SpaceX makes history with 100 successful rocket flights!

Today, October 24th, SpaceX completed a Starlink mission which marked the 100th successful flight! The company shared a video montage featuring all its rocket flight achievements to celebrate the historic milestone, shown below.

 

SpaceX is a leader in aerospace innovation. The company was founded by Elon Musk in 2002 with the ultimate mission to make life multiplanetary. For over a decade, SpaceX teams have worked to develop technologically advanced rockets and spacecraft. Developing rockets comes with many challenges. SpaceX had a couple of failed missions in the early days. The company went from almost not making it to orbit to returning human spaceflight capabilities to the United States in 2020.

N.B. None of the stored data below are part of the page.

(** A worker that reports its subscriptions as complete is subscribed to
    every shard it owns. Through any interleaving of the shard tasks
    (subscribing, messages, subscriptions that end or fail) and the task of the
    control messages, the health counter never over- or underflows and the
    readiness check passes exactly when no owned shard is without a subscription.
    It says nothing on control messages: [ctl] may be anything. *)
Theorem ready_iff_subscribed config s ctl wk (w : @World R) wk0 (w0 : @World R) nats :
  NoDup (wc_owned_prefixes config) → Z.of_nat (length (wc_owned_prefixes config)) < 2 ^ 64 →
  wk_config wk0 = config → wk_subscriptions_up wk0 = 0 →
  wk_expected_subscriptions wk0 = Z.of_nat (length (wc_owned_prefixes config)) →
  rtc fanout_step (∅, false, wk0, w0) (s, ctl, wk, w) →
  rr_subscriptions (worker_ready nats wk w).1 = true ↔
  ∀ p, p ∈ wc_owned_prefixes config → p ∈ s.
Proof.
  intros Hnd Hlen Hc H0 Hex Hr.
  assert (subs_inv config (s, ctl, wk, w)) as (Hc' & Hs & Hup & Hex').
  { assert (Hi : subs_inv config (∅, false, wk0, w0)) by (by split_and!; [|set_solver|rewrite size_empty|]).
    clear -Hi Hr Hlen. induction Hr as [|x y z Hxy _ IH]; [done|]. apply IH. by eapply subs_inv_step. }
  unfold worker_ready. rewrite mbind_run. cbn [mret_ fst rr_subscriptions].
  rewrite Hup, Hex', Z.leb_le.
  assert (Hsz : size (list_to_set (wc_owned_prefixes config) : gset string)
                = length (wc_owned_prefixes config)) by (by apply size_list_to_set).
  rewrite <- Hsz. split.
  - intros Hle p Hp. assert (s = list_to_set (wc_owned_prefixes config)) as ->; [|by apply elem_of_list_to_set].
    apply set_subseteq_size_eq; [done|lia].
  - intros Hall. apply inj_le, subseteq_size. intros p Hp%elem_of_list_to_set. auto.
Qed.
End Readiness.
(* ===== verification/Session.v ===== *)
(** * The life of a connection

    [handle_socket] (crates/fanout-worker/src/ws.rs) and its tasks, while other
    connections, subscriptions and processes go on. A node is the worker, the
    world and the connections that were upgraded. A step is one stretch of the
    handler between two awaits, one round of the writer, the reader or the
    heartbeat, a stretch of the replay task ([run_replay] of replay.rs: reading the
    cursor, the query, one message, or giving up), the end of a task that was told
    to stop, an operation of a subscription on the registry, or anything that
    happens outside. [JoinHandle::abort] only asks a task to stop: a task whose
    handler has moved on may run on until it is cancelled. A send of the replay
    task that waits for room happens at some later moment at which there is room.
    An operation on the registry is one step here, so the runs are those in which
    no two of them overlap; [RegistryRace] and [RegistrySteps] cut them further. A
    scrape of the metrics is a step of its own, since it sets the gauge of
    connections.

    The fields [ss_frames], [ss_accepted], [ss_stored] and [ss_cut] record what
    happened; nothing reads them. *)

From S2P Require Import Prelude F64 Str Errors Metrics Geo Domain Auth Configs Registry Redis World.
From S2P Require Import Interleave Stores Lease Nats Worker Replay Fanout Ws.

Open Scope Z_scope.

Definition CLOSE_GRACE : Z := seconds 1.

(** ** State *)

(** Where the handler is: the presence record is being written; the tasks run;
    the writer may still say goodbye; the last acknowledgement is being stored;
    the registry entry is next; the presence record is looked up, and removed. *)
Inductive Phase : Type :=
| PhOpening
| PhServing
| PhGrace
| PhStoring (pending : option DateTime)
| PhDeregister
| PhLookup
| PhUnlist
| PhDone.

Inductive Task : Type := TWriter | TReader | THeartbeat | TReplay.

(** Where the replay task is: it reads the cursor; it reads the stream; it queues
    what is left of the payloads, and then the completion message. *)
Inductive Replaying : Type :=
| RCursor
| RStream (since : DateTime)
| RSend (payloads : list Bytes) (replayed : Z).

Record Session : Type := MkSession {
  ss_device : Uuid;
  ss_auth : Authorized;
  ss_conn_id : Z;
  ss_receiver : nat;
  ss_connected_at : DateTime;
  ss_phase : Phase;
  ss_writer : bool;
  ss_reader : bool;
  ss_heartbeat : bool;
  (* the replay task: its sender, and where it is *)
  ss_replay : option (nat * Replaying);
  ss_socket : SocketState;
  (* the cursor the reader is storing *)
  ss_writing : option DateTime;
  ss_frames : list Frame;
  ss_accepted : list DateTime;
  ss_stored : list DateTime;
  ss_cut : list DateTime;
}.

Definition set_phase (ph : Phase) (s : Session) : Session :=
  MkSession (ss_device s) (ss_auth s) (ss_conn_id s) (ss_receiver s) (ss_connected_at s) ph
    (ss_writer s) (ss_reader s) (ss_heartbeat s) (ss_replay s) (ss_socket s) (ss_writing s)
    (ss_frames s) (ss_accepted s) (ss_stored s) (ss_cut s).
Definition set_tasks (writer reader heartbeat : bool) (replay : option (nat * Replaying))
    (s : Session) : Session :=
  MkSession (ss_device s) (ss_auth s) (ss_conn_id s) (ss_receiver s) (ss_connected_at s) (ss_phase s)
    writer reader heartbeat replay (ss_socket s) (ss_writing s)
    (ss_frames s) (ss_accepted s) (ss_stored s) (ss_cut s).
Definition set_socket (so : SocketState) (s : Session) : Session :=
  MkSession (ss_device s) (ss_auth s) (ss_conn_id s) (ss_receiver s) (ss_connected_at s) (ss_phase s)
    (ss_writer s) (ss_reader s) (ss_heartbeat s) (ss_replay s) so (ss_writing s)
    (ss_frames s) (ss_accepted s) (ss_stored s) (ss_cut s).
Definition set_writing (c : option DateTime) (s : Session) : Session :=
  MkSession (ss_device s) (ss_auth s) (ss_conn_id s) (ss_receiver s) (ss_connected_at s) (ss_phase s)
    (ss_writer s) (ss_reader s) (ss_heartbeat s) (ss_replay s) (ss_socket s) c
    (ss_frames s) (ss_accepted s) (ss_stored s) (ss_cut s).
Definition log_frames (fs : list Frame) (s : Session) : Session :=
  MkSession (ss_device s) (ss_auth s) (ss_conn_id s) (ss_receiver s) (ss_connected_at s) (ss_phase s)
    (ss_writer s) (ss_reader s) (ss_heartbeat s) (ss_replay s) (ss_socket s) (ss_writing s)
    (ss_frames s ++ fs) (ss_accepted s) (ss_stored s) (ss_cut s).
Definition log_acks (accepted stored cut : list DateTime) (s : Session) : Session :=
  MkSession (ss_device s) (ss_auth s) (ss_conn_id s) (ss_receiver s) (ss_connected_at s) (ss_phase s)
    (ss_writer s) (ss_reader s) (ss_heartbeat s) (ss_replay s) (ss_socket s) (ss_writing s)
    (ss_frames s) (ss_accepted s ++ accepted) (ss_stored s ++ stored) (ss_cut s ++ cut).
(* ===== verification/Delivery.v ===== *)
(** * From the queue to the socket

    What the writer of a connection (crates/fanout-worker/src/ws.rs) sends of what
    the rest of the worker queues for it: the messages of subscriber.rs and
    control.rs are events of a node, and a running writer sends its queue in
    order, without loss, whatever else happens on the worker. With it goes what the
    replay task queues (replay.rs): a replayed alert is sent. *)

From S2P Require Import Prelude F64 Str Errors Metrics Geo Domain Auth Configs Registry Redis World.
From S2P Require Import Interleave Stores Lease Nats Worker Replay Fanout Ws Session.

Open Scope Z_scope.

(** ** Queues only grow at the end *)

(** The connection got [l] into its queue, and is open or closed as before. *)
Definition grown (c c' : Connection) (l : list Outbound) : Prop :=
  c_queue c' = c_queue c ++ l ∧ c_rx_open c' = c_rx_open c.

Lemma grown_refl c : grown c c [].
Proof. split; [by rewrite app_nil_r|done]. Qed.

Lemma grown_trans c1 c2 c3 l l' : grown c1 c2 l → grown c2 c3 l' → grown c1 c3 (l ++ l').
Proof. intros [H1 H2] [H3 H4]. split; [by rewrite H3, H1, (assoc_L app)|congruence]. Qed.

#[export] Hint Resolve grown_refl : pulse.

(** The connection behind [p], if any, keeps what is queued. *)
Definition grows (p : nat) (reg reg' : ConnectionRegistry) : Prop :=
  ∀ c, heap reg !! p = Some c → ∃ c' l, heap reg' !! p = Some c' ∧ grown c c' l.

Lemma grows_heap p reg reg' : heap reg' !! p = heap reg !! p → grows p reg reg'.
Proof. intros Hh c Hc. exists c, []. rewrite Hh. auto with pulse. Qed.

Lemma grows_trans p reg1 reg2 reg3 : grows p reg1 reg2 → grows p reg2 reg3 → grows p reg1 reg3.
Proof.
  intros H12 H23 c Hc. destruct (H12 c Hc) as (c2 & l2 & Hc2 & Hq2).
  destruct (H23 c2 Hc2) as (c3 & l3 & Hc3 & Hq3). eauto using grown_trans.
Qed.

Lemma try_send_grown c m : ∃ l, grown c (try_send c m).1 l.
Proof. unfold try_send. repeat case_match; cbn; eauto with pulse. by exists [m]. Qed.

Lemma send_to_grows p reg q m : grows p reg (send_to reg q m).1.
Proof.
  intros c Hc. unfold send_to. destruct (heap reg !! q) as [cq|] eqn:Hq; [|cbn; eauto with pulse].
  destruct (try_send_grown cq m) as [l Hl]. destruct (try_send cq m) as [cq' r]. cbn in *.
  destruct (decide (q = p)) as [->|Hne].
  - exists cq', l. rewrite lookup_insert_eq. split; [done|]. by simplify_eq.
  - rewrite lookup_insert_ne by done. eauto with pulse.
Qed.

Section Delivery.
Context {L : Libm} {MO : MapOrder Uuid nat}.

Lemma register_grows p reg d s loc :
  coherent reg → grows p reg (ConnectionRegistry_register reg d s loc).1.
Proof.
  intros Hc c Hp. destruct (ConnectionRegistry_register reg d s loc) as [reg' rg] eqn:Hr.
  apply register_effect in Hr as (_ & _ & Hh & _); [|done]. cbn [fst]. rewrite Hh.
  rewrite lookup_insert_ne.
  2:{ intros Hf. apply (is_fresh (dom (heap reg))). rewrite Hf. by apply elem_of_dom. }
  unfold close_previous. destruct (by_device reg !! d) as [q|]; [|eauto with pulse].
  destruct (decide (q = p)) as [->|Hne].
  - destruct (try_send_grown c OClose) as [l Hl]. exists (try_send c OClose).1, l.
    by rewrite lookup_alter_eq, Hp.
  - rewrite lookup_alter_ne by done. eauto with pulse.
Qed.
(* ===== verification/Http.v ===== *)
(** * The coordinator's HTTP layer

    crates/api-coordinator/src/handlers, extractors, routes, middleware, the
    layer of metrics.rs and the state and routers of lib.rs. A handler is a
    computation on the [World] that also threads the metrics. What axum and the
    validator derive do with a request (reading headers, bodies, queries and
    paths, answering what no route takes) and the token bucket of
    tower_governor are parameters. *)

From S2P Require Import Prelude F64 Str Errors Metrics Geo Domain Auth Configs Registry Redis World.
From S2P Require Import Stores Lease Db Nats Routing Worker Fanout Retention DeviceService Dispatch.
From stdpp Require Import pretty.

Open Scope Z_scope.

(** ** Requests and responses *)

Record RegisterDeviceRequest : Type := MkRegisterReq { rd_lat : f64; rd_lon : f64 }.
Record RegisterDeviceResponse : Type := MkRegisterResp {
  rp_device_id : string; rp_token : string; rp_shard_prefix : string; rp_ws_url : option string;
}.
Record UpdateLocationRequest : Type := MkUpdateReq { ul_lat : f64; ul_lon : f64 }.
Record DispatchAlertRequest : Type := MkDispatchReq {
  da_lat : f64; da_lon : f64; da_radius_meters : f64; da_severity : AlertSeverity;
  da_title : string; da_message : string;
}.
Record DevicesQuery : Type := MkDevicesQuery {
  dq_lat : f64; dq_lon : f64; dq_radius_meters : f64; dq_limit : option Z;
}.
Record DevicesResponse : Type := MkDevicesResp {
  dv_devices : list DeviceSummary; dv_truncated : bool; dv_limit : Z;
}.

The company's first rocket, Falcon 1, failed to attain Earth orbit three times: in March 2007 and August 2008, but in September 2008 SpaceX became the first American private company to send a liquid-fueled rocket into orbit. Despite the challenges, SpaceX pushed through until the fourth rocket launch reached orbit. A fourth failure "would have been absolutely game over," Musk said at the International Astronautical Congress conference in 2017. "Fortunately, the fourth launch, which was ... the last money that we had for Falcon 1 -that fourth launch worked. Or it would have been... that would have been it for SpaceX," he said. The company was able to land a government contract from NASA when it reached orbit.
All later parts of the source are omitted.